[Directions]: Extract each record and reproduce it exactly.

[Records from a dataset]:
(** [addLocked] implements [a_add]. *)
Lemma wp_addLocked u :
  wp F (addLocked (g_MaxMember row, g_CurrentMember row) g u) d now
     (body_post (a_add (known_user d) (pgTime now) u ag)).
Proof.
  pose proof (groups_ok_row _ _ _ Hok Hrow) as [Hag Hcnt].
  unfold addLocked. wp_step. apply wp_member; [by left|].
  destruct (a_add (known_user d) (pgTime now) u ag) as [[ag'|]|e] eqn:Hadd.
  - destruct (add_statements (pgTime now) u ag' Hadd) as (d1 & Hd1 & Hpost). revert Hadd.
    unfold a_add, ag; simpl. rewrite lookup_members_of, <- Hcnt.
    destruct (member_table d !! (g, u)); [done|]. destruct (_ >=? _); [done|]. intros _.
    do 4 wp_step; [by left|]. rewrite Hd1. cbn [fst snd]. by wp_step; [left|].
  - revert Hadd. unfold a_add. repeat case_match; done.
  - revert Hadd. unfold a_add, ag; simpl. rewrite lookup_members_of, <- Hcnt.
    destruct (member_table d !! (g, u)) eqn:Hu; [intros [= <-]; wp_step; by right|].
    destruct (_ >=? _); [intros [= <-]; wp_step; by right|].
    unfold known_user. destruct (users d !! u) eqn:Hus; [done|]. intros [= <-].
    do 4 wp_step; [by left|]. unfold AddMember, insert_member. simpl. rewrite Hu, Hrow, Hus.
    simpl. by right.
Qed.

(** The two statements that remove a member, from a state [d0] that differs
    from [d] in this group's members only. *)
Lemma remove_statements d0 u (ag' : AGroup) :
  only_group g d d0 → chat_groups d0 = chat_groups d →
  size (members_of d0 g) = size (members_of d g) → is_Some (members_of d0 g !! u) →
  ag' = mk_AGroup (g_MaxMember row) (delete u (members_of d0 g)) → ag_ok ag' →
  body_post (Ok (Some ag')) (Ok tt)
    (SetGroupMemberCount g (Z.max (wrap16 (g_CurrentMember row - 1)) 0) (DeleteMemFromGroup g u d0).2).2.
Proof.
  intros Honly Hgroups Hsize [m Hm] -> Hag'. pose proof (groups_ok_row _ _ _ Hok Hrow) as [_ Hcnt].
  right. split; [done|]. set (d1 := (DeleteMemFromGroup g u d0).2).
  assert (members_of (SetGroupMemberCount g (Z.max (wrap16 (g_CurrentMember row - 1)) 0) d1).2 g =
          delete u (members_of d0 g)) as Hmem.
  { transitivity (members_of d1 g); [by apply members_of_table|].
    unfold d1. simpl. rewrite members_of_delete. by rewrite decide_True. }
  rewrite <- Hmem. rewrite <- Hmem in Hag'. eapply group_update.
  - done.
  - apply only_group_member_count. intros g' Hne. destruct (Honly g' Hne) as [H1 H2].
    split; [done|]. unfold d1. simpl. rewrite members_of_delete. by rewrite decide_False.
  - done.
  - simpl. rewrite Hgroups, lookup_alter_eq, Hrow. reflexivity.
  - done.
  - done.
  - rewrite Hmem; simpl. pose proof count_in_range.
    pose proof (size_delete_some u (members_of d0 g) m Hm). rewrite wrap16_small by lia. lia.
Qed.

[Solution to this problem]:
(** [addLocked] implements [a_add]. *)
Lemma wp_addLocked u :
  wp F (addLocked (g_MaxMember row, g_CurrentMember row) g u) d now
     (body_post (a_add (known_user d) (pgTime now) u ag)).
Proof.
  pose proof (groups_ok_row _ _ _ Hok Hrow) as [Hag Hcnt].
  unfold addLocked. wp_step. apply wp_member; [by left|].
  destruct (a_add (known_user d) (pgTime now) u ag) as [[ag'|]|e] eqn:Hadd.
  - destruct (add_statements (pgTime now) u ag' Hadd) as (d1 & Hd1 & Hpost). revert Hadd.
    unfold a_add, ag; simpl. rewrite lookup_members_of, <- Hcnt.
    destruct (member_table d !! (g, u)); [done|]. destruct (_ >=? _); [done|]. intros _.
    do 4 wp_step; [by left|]. rewrite Hd1. cbn [fst snd]. by wp_step; [left|].
  - revert Hadd. unfold a_add. repeat case_match; done.
  - revert Hadd. unfold a_add, ag; simpl. rewrite lookup_members_of, <- Hcnt.
    destruct (member_table d !! (g, u)) eqn:Hu; [intros [= <-]; wp_step; by right|].
    destruct (_ >=? _); [intros [= <-]; wp_step; by right|].
    unfold known_user. destruct (users d !! u) eqn:Hus; [done|]. intros [= <-].
    do 4 wp_step; [by left|]. unfold AddMember, insert_member. simpl. rewrite Hu, Hrow, Hus.
    simpl. by right.
Qed.

(** The two statements that remove a member, from a state [d0] that differs
    from [d] in this group's members only. *)
Lemma remove_statements d0 u (ag' : AGroup) :
  only_group g d d0 → chat_groups d0 = chat_groups d →
  size (members_of d0 g) = size (members_of d g) → is_Some (members_of d0 g !! u) →
  ag' = mk_AGroup (g_MaxMember row) (delete u (members_of d0 g)) → ag_ok ag' →
  body_post (Ok (Some ag')) (Ok tt)
    (SetGroupMemberCount g (Z.max (wrap16 (g_CurrentMember row - 1)) 0) (DeleteMemFromGroup g u d0).2).2.
Proof.
  intros Honly Hgroups Hsize [m Hm] -> Hag'. pose proof (groups_ok_row _ _ _ Hok Hrow) as [_ Hcnt].
  right. split; [done|]. set (d1 := (DeleteMemFromGroup g u d0).2).
  assert (members_of (SetGroupMemberCount g (Z.max (wrap16 (g_CurrentMember row - 1)) 0) d1).2 g =
          delete u (members_of d0 g)) as Hmem.
  { transitivity (members_of d1 g); [by apply members_of_table|].
    unfold d1. simpl. rewrite members_of_delete. by rewrite decide_True. }
  rewrite <- Hmem. rewrite <- Hmem in Hag'. eapply group_update.
  - done.
  - apply only_group_member_count. intros g' Hne. destruct (Honly g' Hne) as [H1 H2].
    split; [done|]. unfold d1. simpl. rewrite members_of_delete. by rewrite decide_False.
  - done.
  - simpl. rewrite Hgroups, lookup_alter_eq, Hrow. reflexivity.
  - done.
  - done.
  - rewrite Hmem; simpl. pose proof count_in_range.
    pose proof (size_delete_some u (members_of d0 g) m Hm). rewrite wrap16_small by lia. lia.
Qed.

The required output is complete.